Coupable mul­ti-usages, et dès son orig­ine famil­iale, Sarkozy l’est aus­si. Son nom de ras­taquouère d’abord… Sarközy de Nagy-Bosca, son grand-père d’origine juive – tout cela fait désor­dre pour la France moisie, celle de l’antisémitisme et de l’antichristianisme —  et puis, né dans une caté­gorie sociale méprisée par les élites, il s’est lui-même con­for­mé, durant un laps de temps très court, à l’image néga­tive que les médias lui ont ren­voyée. L’image d’un prési­dent bling-bling, d’un nou­veau riche for­cé­ment vul­gaire, à col­lé à la peau de Sarko comme le sparadrap aux doigts du cap­i­taine Haddock.

Préjugé tenace : notre roi est coupable d’avance : pas assez énar­que et paraît-il inculte. Aux yeux aveu­gles de la doxa, Sarkozy devient l’incarnation du désas­tre dont il faut purg­er la com­mu­nauté nationale. N’a‑t-il pas été, et depuis tou­jours, grimé lam­en­ta­ble­ment en nabot nazi ?

Dans la farce qui com­mence, le phar­makos (le dou­ble du roi) est joué par François Hol­lande, voilà d’ailleurs un nom qui sent bon l’Europe fleurie et con­viviale. Ce sou­verain de car­naval, plongé déjà en plein vaude­ville sen­ti­men­tal, souhaite invers­er les hiérar­chies sociales et lever les inter­dits sex­uels (le mariage gay notam­ment). En s’agitant comme le font les arle­quins de foire, Hol­lande souhaite ven­dre des cra­vates tri­col­ores aux pho­ques que nous sommes.

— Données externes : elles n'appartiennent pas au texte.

(** * PicoParser: frame indexing, decode pipeline and aggregation

    A shallow embedding of [src/picoparser/PicoParser.py] and of the
    foreign interface declared in [src/picoparser/libpico.py].

    Python integers are [Z]; the memory-mapped file is a [list byte];
    exceptions are values of [PyExc] returned through [result];
    generators return the list of yielded values together with the way
    the generator ended. *)

From Stdlib Require Import ZArith Lia Bool.
From Stdlib.Strings Require Import Byte.
From stdpp Require Import base list gmap relations.

Local Open Scope Z_scope.

(** ** Exceptions and results *)

(** The Python exceptions that the modelled code can raise. *)
Inductive PyExc : Type :=
| StructError          (* struct.error: unpack requires a buffer of 4 bytes *)
| NullPointerAccess    (* ValueError: NULL pointer access (ctypes [.contents]) *)
| BufferTooSmall       (* ValueError of [from_buffer] / negative array length *)
| IndexError           (* IndexError of integer-array indexing *)
| InhomogeneousShape   (* ValueError of [np.array] on a ragged sequence *)
| OverflowError.       (* OverflowError: the integer does not fit the C type *)

Inductive result (A : Type) : Type :=
| Ok (a : A)
| Raise (e : PyExc).
Arguments Ok {A} a.
Arguments Raise {A} e.

Definition bind {A B} (r : result A) (k : A -> result B) : result B :=
  match r with
  | Ok a => k a
  | Raise e => Raise e
  end.

Notation "'let!' x ':=' r 'in' k" := (bind r (fun x => k))
  (at level 10, x pattern, r at level 100, k at level 200).

(** How a generator ended: by falling off its body, or by an exception
    that escaped it.  [OutOfFuel] is an artefact of the bounded loop
    below and is shown never to occur. *)
Inductive gen_end : Type :=
| Exhausted
| Raised (e : PyExc)
| OutOfFuel.

(** ** Byte sequences *)

Definition byte_val (b : byte) : Z := Z.of_N (Byte.to_N b).

(** Python's [seq[lo:hi]] with step 1: negative indices count from the
    end, both indices are clamped into [0, len]. *)
Definition adjust_index (len i : Z) : Z :=
  let i' := if i <? 0 then i + len else i in
  if i' <? 0 then 0 else if len <? i' then len else i'.

Definition py_slice {A} (l : list A) (lo hi : Z) : list A :=
  let n := Z.of_nat (length l) in
  let a := adjust_index n lo in
  let b := adjust_index n hi in
  take (Z.to_nat (b - a)) (drop (Z.to_nat a) l).

(** [struct.unpack("<I", buf)[0]]: exactly four bytes, least
    significant first. *)
Definition unpack_le_u32 (buf : list byte) : result Z :=
  match buf with
  | [b0; b1; b2; b3] =>
      Ok (byte_val b0 + 256 * byte_val b1
          + 65536 * byte_val b2 + 16777216 * byte_val b3)
  | _ => Raise StructError
  end.

(** ** FrameIndexer: [PicoParser.iterFrameIdx] *)

Definition FrameSlice : Type := (Z * Z)%type.

(** The [while] loop of [iterFrameIdx]; [fuel] bounds the number of
    iterations. *)
Fixpoint iterFrameIdx_loop (fuel : nat) (mmView : list byte)
    (fileSize idx : Z) : list FrameSlice * gen_end :=
  match fuel with
  | O => ([], OutOfFuel)
  | S fuel' =>
      if idx + 4 <=? fileSize then
        match unpack_le_u32 (py_slice mmView idx (idx + 4)) with
        | Raise e => ([], Raised e)
        | Ok payloadLen =>
            let frameLength := 4 + payloadLen in
            if (payloadLen <=? 0) || (idx + frameLength >? fileSize)
            then ([], Exhausted)
            else
              let '(rest, e) :=
                iterFrameIdx_loop fuel' mmView fileSize (idx + frameLength) in
              ((idx, frameLength) :: rest, e)
        end
      else ([], Exhausted)
  end.

(** [fileSize] is [os.path.getsize(filePath)]; [mmView] is the memory
    view of the mapping made when the session was entered. *)
Definition iterFrameIdx (mmView : list byte) (fileSize : Z)
  : list FrameSlice * gen_end :=
  iterFrameIdx_loop (S (Z.to_nat fileSize)) mmView fileSize 0.

(** *** The indexing algorithm as the specification words it *)

(** The 4-byte little-endian unsigned integer stored at [offset], when
    the content has those four bytes. *)
Definition prefix_at (content : list byte) (offset : Z) : option Z :=
  if offset <? 0 then None
  else
    let o := Z.to_nat offset in
    match content !! o, content !! (o + 1)%nat,
          content !! (o + 2)%nat, content !! (o + 3)%nat with
    | Some b0, Some b1, Some b2, Some b3 =>
        Some (byte_val b0 + 2 ^ 8 * byte_val b1
              + 2 ^ 16 * byte_val b2 + 2 ^ 24 * byte_val b3)
    | _, _, _, _ => None
    end.

(** [spec_scan content fileSize offset slices]: scanning from [offset],
    the specified algorithm yields exactly [slices]. *)
Inductive spec_scan (content : list byte) (fileSize : Z)
  : Z -> list FrameSlice -> Prop :=
| scan_header_short offset :
    fileSize - offset < 4 ->
    spec_scan content fileSize offset []
| scan_stop offset payloadLen :
    4 <= fileSize - offset ->
    prefix_at content offset = Some payloadLen ->
    payloadLen <= 0 \/ offset + 4 + payloadLen > fileSize ->
    spec_scan content fileSize offset []
| scan_yield offset payloadLen rest :
    4 <= fileSize - offset ->
    prefix_at content offset = Some payloadLen ->
    0 < payloadLen ->
    offset + 4 + payloadLen <= fileSize ->
    spec_scan content fileSize (offset + (4 + payloadLen)) rest ->
    spec_scan content fileSize offset ((offset, 4 + payloadLen) :: rest).

(** *** Tiling and well-formed capture files *)

(** [tiling_end start l]: the slices of [l] follow one another without
    gap or overlap from [start], each of positive length; the result is
    the offset just past the last one. *)
Fixpoint tiling_end (start : Z) (l : list FrameSlice) : option Z :=
  match l with
  | [] => Some start
  | (offset, len) :: rest =>
      if (offset =? start) && (0 <? len)
      then tiling_end (start + len) rest
      else None
  end.

(** A complete frame: a 4-byte length prefix [L >= 1] followed by
    exactly [L] payload bytes. *)
Definition complete_frame (frame : list byte) : Prop :=
  exists L, prefix_at frame 0 = Some L /\ 1 <= L
            /\ Z.of_nat (length frame) = 4 + L.

(** A partial trailing frame: a cut header, or a header followed by
    fewer payload bytes than it declares.  The empty sequence is the
    case of no trailing frame. *)
Definition partial_frame (tail : list byte) : Prop :=
  Z.of_nat (length tail) < 4
  \/ exists L, prefix_at tail 0 = Some L /\ Z.of_nat (length tail) < 4 + L.

(** Zero or more complete frames from offset 0, then an optional
    partial trailing frame. *)
Inductive well_formed : list byte -> Prop :=
| wf_tail tail : partial_frame tail -> well_formed tail
| wf_frame frame rest :
    complete_frame frame -> well_formed rest -> well_formed (frame ++ rest).

(** The tiling property with a remainder shorter than a frame header. *)
Definition tiles_but_short_remainder (fileSize : Z) (l : list FrameSlice) : Prop :=
  exists stop, tiling_end 0 l = Some stop /\ 0 <= fileSize - stop < 4.

(** *** Sample capture files *)

Definition frame12 : list byte :=
  [x0c; x00; x00; x00] ++ replicate 12 xaa.

(** Three 16-byte frames followed by two stray bytes. *)
Definition three_frames_file : list byte :=
  frame12 ++ frame12 ++ frame12 ++ [x01; x02].

(** A header declaring two payload bytes, followed by one byte only. *)
Definition cut_frame_file : list byte := [x02; x00; x00; x00; xaa].

(** One complete frame, then a frame declaring a payload length of 0,
    then another complete frame. *)
Definition zero_length_file : list byte :=
  frame12 ++ [x00; x00; x00; x00] ++ frame12.

(** ** Foreign memory and NumPy arrays *)

Definition addr : Type := nat.

Section Arrays.
Context {F : Type}.

(** The memory owned by the native library: floating-point cells (the
    tensors) and integer cells (the subcarrier labels). *)
Record Memory : Type := {
  fmem : addr -> F;
  imem : addr -> Z
}.

(** What backs an array: its own data, or foreign memory seen through a
    base address ([np.ctypeslib.as_array] makes such a view; [read] is
    how the element type reads a cell). *)
Inductive buffer (T : Type) : Type :=
| Owned (data : list T)
| Foreign (read : Memory -> addr -> T) (base : addr).

Record ndarray (T : Type) : Type := {
  shape : list nat;
  buf : buffer T
}.

End Arrays.

Arguments Memory : clear implicits.
Arguments buffer : clear implicits.
Arguments ndarray : clear implicits.
Arguments Owned {F T} data.
Arguments Foreign {F T} read base.
Arguments shape {F T} _.
Arguments buf {F T} _.

(** Number of elements of a shape. *)
Definition shape_size (shp : list nat) : nat := foldr Nat.mul 1%nat shp.

(** The elements of an array in row-major order, as they read when the
    foreign memory is [mem]. *)
Definition elements {F T} (mem : Memory F) (a : ndarray F T) : list T :=
  match buf a with
  | Owned data => data
  | Foreign read base =>
      map (fun i => read mem (base + i)%nat) (seq 0 (shape_size (shape a)))
  end.

(** An array owns its data when no foreign memory backs it. *)
Definition owns_data {F T} (a : ndarray F T) : bool :=
  match buf a with
  | Owned _ => true
  | Foreign _ _ => false
  end.

(** [np.ctypeslib.as_array(ptr, shape)]: a view, nothing is copied. *)
Definition as_array {F T} (read : Memory F -> addr -> T) (ptr : addr)
    (shp : list nat) : ndarray F T :=
  {| shape := shp; buf := Foreign read ptr |}.

(** [a.copy()] *)
Definition np_copy {F T} (mem : Memory F) (a : ndarray F T) : ndarray F T :=
  {| shape := shape a; buf := Owned (elements mem a) |}.

(** [re + 1j * im] on arrays of one shape: a new array, element by
    element. *)
Definition np_complex {F C} (mkComplex : F -> F -> C) (mem : Memory F)
    (re im : ndarray F F) : ndarray F C :=
  {| shape := shape re;
     buf := Owned (zip_with mkComplex (elements mem re) (elements mem im)) |}.

(** [np.isin(xs, test)] and [~mask] *)
Definition np_isin (xs test : list Z) : list bool :=
  map (fun x => existsb (Z.eqb x) test) xs.

Definition np_invert (mask : list bool) : list bool := map negb mask.

(** [np.nonzero(mask)[0]] for a one-dimensional mask. *)
Fixpoint nonzero_from (i : nat) (mask : list bool) : list nat :=
  match mask with
  | [] => []
  | b :: mask' => (if b then [i] else []) ++ nonzero_from (S i) mask'
  end.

Que les esclaves pren­nent la place du maître, au moins le temps d’un meeting !

Quant au des­tin du pays, pour garder sa puis­sance d’attraction, il doit demeur­er obscur, oblique dans sa mise en scène pro­gram­mée et gavée de « moraline ».

Mais la fête ter­minée, le con­tre roi lui aus­si sera expul­sé car dans nos démoc­ra­ties les Œdipe sont tou­jours des boucs émis­saires réussis.

On les croit, à tort, coupables de ce dont on les accuse.

Les voix encom­brées de reproches, Mer­leau-Pon­ty les nom­mait des ténèbres bour­rées d’organe.

Dieu à Adam : Où es-tu ? C’est la même ques­tion que pose l’homme ne trou­vant pas, auprès de lui, l’être aimé.

Le mort est un maitre absolu et la peur de la mort fait de nous des esclaves.